Starting a Brewery?
Remember You Aren’t “Crafting” in a Bubble.
By: Entrepreneurship & Innovation Clinic Student
I will start by saying-- lawyers are not evil beings trying to stifle your creativity! I think intellectual property lawyers get a bad rap sometimes for shutting down your “brilliant” ideas. Lawyers do not dispute the brilliance of your idea; they are merely telling you that your idea is so brilliant that others may have already thought of them. Lawyers simply want to protect you from the potential legal consequences of infringing on someone else’s mark. They are not looking to shut down every idea you have.
Now that we have gotten that out of the way, let me tell you why you can’t use that brilliant name for your beer.
The craft beer industry has recently come upon a dilemma—they are running out of beer names! According to the Brewers’ Association’s mid-year report, the craft beer industry continues to grow—in the past year, the total number of breweries (4,656) has grown by 917 breweries and there are approximately 2,200 breweries that are in the planning stages. With each of these breweries creating multiple varietals, there are a crazy number of catch pun names that have flooded the market. According to The Wall Street Journal, there are at least 25,000 active trademarks registered or in the application stages with the U.S. Patent and Trademark Office in connection with the beer industry. As such, new brewers looking to enter the market should be wary when it comes to “crafting” beer names.
How You Can Protect Yourself Against Litigation
1. Search the web. Seems simple, yet many business owners forget this step. Make sure someone within the beverage industry isn’t already using your name. Trademark protection is based on use. The first person to use a mark in commerce, owns the mark for the particular class they are using the mark within.

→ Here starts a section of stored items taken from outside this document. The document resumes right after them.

(** * Password_check: a shallow embedding of the password-strength engine

    The development follows the Python sources module by module:
    [config.py], [patterns.py], [entropy.py], [breach.py], [scorer.py],
    [evaluator.py] and the word-list loader of [cli.py].  The Python
    run-time the sources rely on (strings, exceptions, floats, [hashlib],
    [requests], [difflib]) is modelled first.

    Conventions.
    - A Python [str] is a [string] whose characters are the code points
      U+0000..U+00FF; the character tables ([isalpha], [isdigit], [lower], ...)
      are Python's on that range.
    - A Python exception is a value [Raise e] of the error monad [Exc].
    - A Python [float] is an abstract type with the operations the sources use
      (class [PyFloat]); the theorems hold for every implementation of it,
      and exact rational arithmetic ([QFloat.exact]) makes the model run.
    - A [dict] is an association list in insertion order, a [set] that is only
      tested for membership is a [gset], a [set] that is iterated is the list
      of its elements in iteration order. *)

From Stdlib Require Import ZArith QArith Qround Qabs String Ascii List Bool Lia.
From Stdlib Require Import Lqa.
From stdpp Require Import base gmap strings.
Import ListNotations.

Local Open Scope string_scope.
Local Open Scope list_scope.
Local Open Scope Z_scope.

(** ** Exceptions *)

Module Py.

(** The exception classes that occur in the sources, all subclasses of
    [Exception]; [RequestException] stands for what [requests.get] raises
    (timeouts, connection errors, ...). *)
Inductive exn_class : Type :=
  | ValueError
  | OverflowError
  | ZeroDivisionError
  | ImportError
  | RequestException.

(** An exception object: its class and [str(e)]. *)
Record exn : Type := Exn { exn_cls : exn_class; exn_str : string }.

Inductive Exc (A : Type) : Type :=
  | Ok (a : A)
  | Raise (e : exn).
Arguments Ok {A} a.
Arguments Raise {A} e.

Definition bind {A B : Type} (m : Exc A) (f : A -> Exc B) : Exc B :=
  match m with
  | Ok a => f a
  | Raise e => Raise e
  end.

Definition raised {A : Type} (m : Exc A) : bool :=
  match m with Ok _ => false | Raise _ => true end.

End Py.
Export Py.

Notation "'let*' x ':=' m 'in' k" := (Py.bind m (fun x => k))
  (at level 10, x name, m at level 100, k at level 200).

(** ** Strings *)

Module Str.

Definition chars (s : string) : list ascii := list_ascii_of_string s.
Definition of_chars (l : list ascii) : string := string_of_list_ascii l.

(** [len(s)] *)
Definition len (s : string) : nat := String.length s.

(** [ord(c)] and [chr(n)] *)
Definition ord (c : ascii) : N := N_of_ascii c.
Definition chr (n : N) : ascii := ascii_of_N n.

Definition in_range (lo hi : N) (c : ascii) : bool :=
  ((lo <=? ord c) && (ord c <=? hi))%N.

(** Character tables of Python 3 (Unicode) on U+0000..U+00FF. *)

(** [c.isdecimal()], also the regular expression class [\d]: 0-9. *)
Definition isdecimal_char (c : ascii) : bool := in_range 48 57 c.

(** [c.isdigit()]: 0-9 and the superscripts two, three (U+00B2, U+00B3) and
    one (U+00B9), whose Numeric_Type is Digit. *)
Definition isdigit_char (c : ascii) : bool :=
  in_range 48 57 c || in_range 178 179 c || in_range 185 185 c.

(** [c.isalpha()]: A-Z, a-z, U+00AA, U+00B5, U+00BA, U+00C0..U+00D6,
    U+00D8..U+00F6, U+00F8..U+00FF. *)
Definition isalpha_char (c : ascii) : bool :=
  in_range 65 90 c || in_range 97 122 c || in_range 170 170 c
  || in_range 181 181 c || in_range 186 186 c || in_range 192 214 c
  || in_range 216 246 c || in_range 248 255 c.

(** [c.islower()] *)
Definition islower_char (c : ascii) : bool :=
  in_range 97 122 c || in_range 170 170 c || in_range 181 181 c
  || in_range 186 186 c || in_range 223 246 c || in_range 248 255 c.

(** [c.isupper()] *)
Definition isupper_char (c : ascii) : bool :=
  in_range 65 90 c || in_range 192 214 c || in_range 216 222 c.

(** [c.isspace()], the characters [str.strip()] removes. *)
Definition isspace_char (c : ascii) : bool :=
  in_range 9 13 c || in_range 28 32 c || in_range 133 133 c
  || in_range 160 160 c.

(** [c.lower()] *)
Definition lower_char (c : ascii) : ascii :=
  if isupper_char c then chr (ord c + 32) else c.

(** [c.upper()] where the result is again below U+0100.  (U+00B5, U+00DF and
    U+00FF have upper-case forms outside the range; the sources apply
    [upper()] to the keyboard rows only.) *)
Definition upper_char (c : ascii) : ascii :=
  if in_range 97 122 c || in_range 224 246 c || in_range 248 254 c
  then chr (ord c - 32) else c.

Definition map_str (f : ascii -> ascii) (s : string) : string :=
  of_chars (map f (chars s)).

Definition lower (s : string) : string := map_str lower_char s.
Definition upper (s : string) : string := map_str upper_char s.

(** [s.isalpha()], [s.isdigit()]: every character in the class, and at least
    one character. *)
Definition all_chars (p : ascii -> bool) (s : string) : bool :=
  match chars s with
  | [] => false
  | l => forallb p l
  end.

Definition isalpha (s : string) : bool := all_chars isalpha_char s.
Definition isdigit (s : string) : bool := all_chars isdigit_char s.

(** [any(p(c) for c in s)] *)
Definition any_char (p : ascii -> bool) (s : string) : bool :=
  existsb p (chars s).

(** [c in s] for a character [c] *)
Definition char_in (c : ascii) (s : string) : bool :=
  existsb (Ascii.eqb c) (chars s).

(** [sub in s] *)
Fixpoint contains (s sub : string) : bool :=
  String.prefix sub s
  || match s with
     | EmptyString => false
     | String _ s' => contains s' sub
     end.

(** [s[i:i+n]] for [0 <= i] *)
Definition slice (s : string) (i n : nat) : string := String.substring i n s.

(** [s[n:]] *)
Definition drop (s : string) (n : nat) : string := of_chars (skipn n (chars s)).

(** [s[::-1]] *)
Definition reversed (s : string) : string := of_chars (rev (chars s)).

(** [s.split(sep)] for a one-character separator *)
Fixpoint split_chars (sep : ascii) (cur : list ascii) (l : list ascii)
  : list string :=
  match l with
  | [] => [of_chars (rev cur)]
  | c :: l' =>
      if Ascii.eqb c sep then of_chars (rev cur) :: split_chars sep [] l'
      else split_chars sep (c :: cur) l'
  end.

Definition split (s : string) (sep : ascii) : list string :=
  split_chars sep [] (chars s).

(** [s.split(sep, 1)] when [sep in s]: the text before the first separator
    and the text after it. *)
Fixpoint split1_chars (sep : ascii) (cur : list ascii) (l : list ascii)
  : option (string * string) :=
  match l with
  | [] => None
  | c :: l' =>
      if Ascii.eqb c sep then Some (of_chars (rev cur), of_chars l')
      else split1_chars sep (c :: cur) l'
  end.

Definition split1 (s : string) (sep : ascii) : option (string * string) :=
  split1_chars sep [] (chars s).

(** [s.splitlines()]: lines end at LF, VT, FF, CR, CR LF, FS, GS, RS and NEL;
    a final line break does not open an empty last line. *)
Definition is_linebreak (c : ascii) : bool :=
  in_range 10 13 c || in_range 28 30 c || in_range 133 133 c.

Fixpoint splitlines_chars (cur : list ascii) (l : list ascii) : list string :=
  match l with
  | [] => match cur with [] => [] | _ => [of_chars (rev cur)] end
  | c :: l' =>
      if is_linebreak c then
        of_chars (rev cur) ::
        match l' with
        | c' :: l'' =>
            if Ascii.eqb c (chr 13) && Ascii.eqb c' (chr 10)
            then splitlines_chars [] l''
            else splitlines_chars [] l'
        | [] => []
        end
      else splitlines_chars (c :: cur) l'
  end.

Definition splitlines (s : string) : list string :=
  splitlines_chars [] (chars s).

(** [s.strip()] *)
Fixpoint lstrip_chars (l : list ascii) : list ascii :=
  match l with
  | c :: l' => if isspace_char c then lstrip_chars l' else l
  | [] => []
  end.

You should not limit your search to your exact name- look for variations. Trademark infringement is based on likelihood of confusion. The important question to ask is—would a consumer believe this company who is using a name similar to mine produces my product? Trademarks do not have to be identical in order to be found confusingly similar.
If your search results in multiple uses of the name, then it is likely that this name is within the public domain and free for you to use. Just remember, if the name is in the public domain then you will not be able to trademark it, which means other breweries will also be able to use that name. This is probably not smart if you are trying to build branding around the name. Proceed with caution.
2. Run a trademark search within the federal and state registries. If a mark is registered with the USPTO or Secretary of the State, you are on notice regarding its existence. This is important. Should a company decide to bring a suit against you for trademark infringement, the court will presume you knew of the prior trademark when you crafted your own name.
It is also important to check the registries because companies may have registered an intent to use application. This means the mark is reserved and the company intends to use it in the immediate future. The only way of discovering these marks, in some cases, is through a trademark search with the USPTO and Secretary of the State (should the state allow Intent to Use filings).
You can search the trademark registry at USPTO.gov. Remember to search both for your mark and any variations on your mark. You are able to limit your search to a particular class of goods. If a mark is being used in a similar industry, it is more likely that a consumer would be confused as to the origin of your product. You should play particular attention to other beverage or food companies using your name or a variation of it.
3. Parodies of Famous Marks. You may be tempted to create puns off famous trademarks in the world, such as Captain Crunch or Twinkie. A brewery should think twice before using a famous trademark in the name of their beer. There are certain fair use exceptions. One exception is the parodying of famous trademarks. But, this is a tricky exception to navigate. Famous trademarks are entitled to protection against dilution by blurring and dilution by tarnishment. When a company uses a famous trademark as a part of their trademark, they are not protected by the paradoxical fair use defense because of the dilution that occurs.
4. Use of Famous Names. Avoid using the names of celebrities in your beer names. Celebrities have a right to publicity that would prevent the use of their name in a way that suggests their endorsement of the product.
5. If you have any questions, consult a lawyer. Intellectual property lawyers are experienced in running trademark clearance searches and are in the best position to inform you of the risks associated with using a particular name. Here at the Entrepreneurship and Innovation Clinic, we are happy to guide you through the process and work with you to weigh the risks of using a particular name.
How You Can Protect The Name You Choose
1. File with the USPTO or Secretary of State. Please remember that once you decide on a name, it is in your interest to file for a trademark with the USPTO (if you are engaged in interstate commerce) or with the Secretary of State (if your activity is limited to in-state commerce). This will put the rest of the industry on notice that your name exists.
2. Enforce Your Mark. Check every so often (i.e. run web searches, read industry magazines) and make sure your name is not being infringed upon. Should you find someone who is using your trademark or another mark in a confusingly similar manner, you should send a cease and desist letter and take any additional steps to enforce your mark. If you do not take these steps, a court may find that you have abandoned your mark through your failure to police.
NOTE: This blog post is a general overview of the law and is not intended to represent or replace legal advice. Readers should consult a lawyer within their jurisdiction before taking any action or refraining from act based on a reading of this post.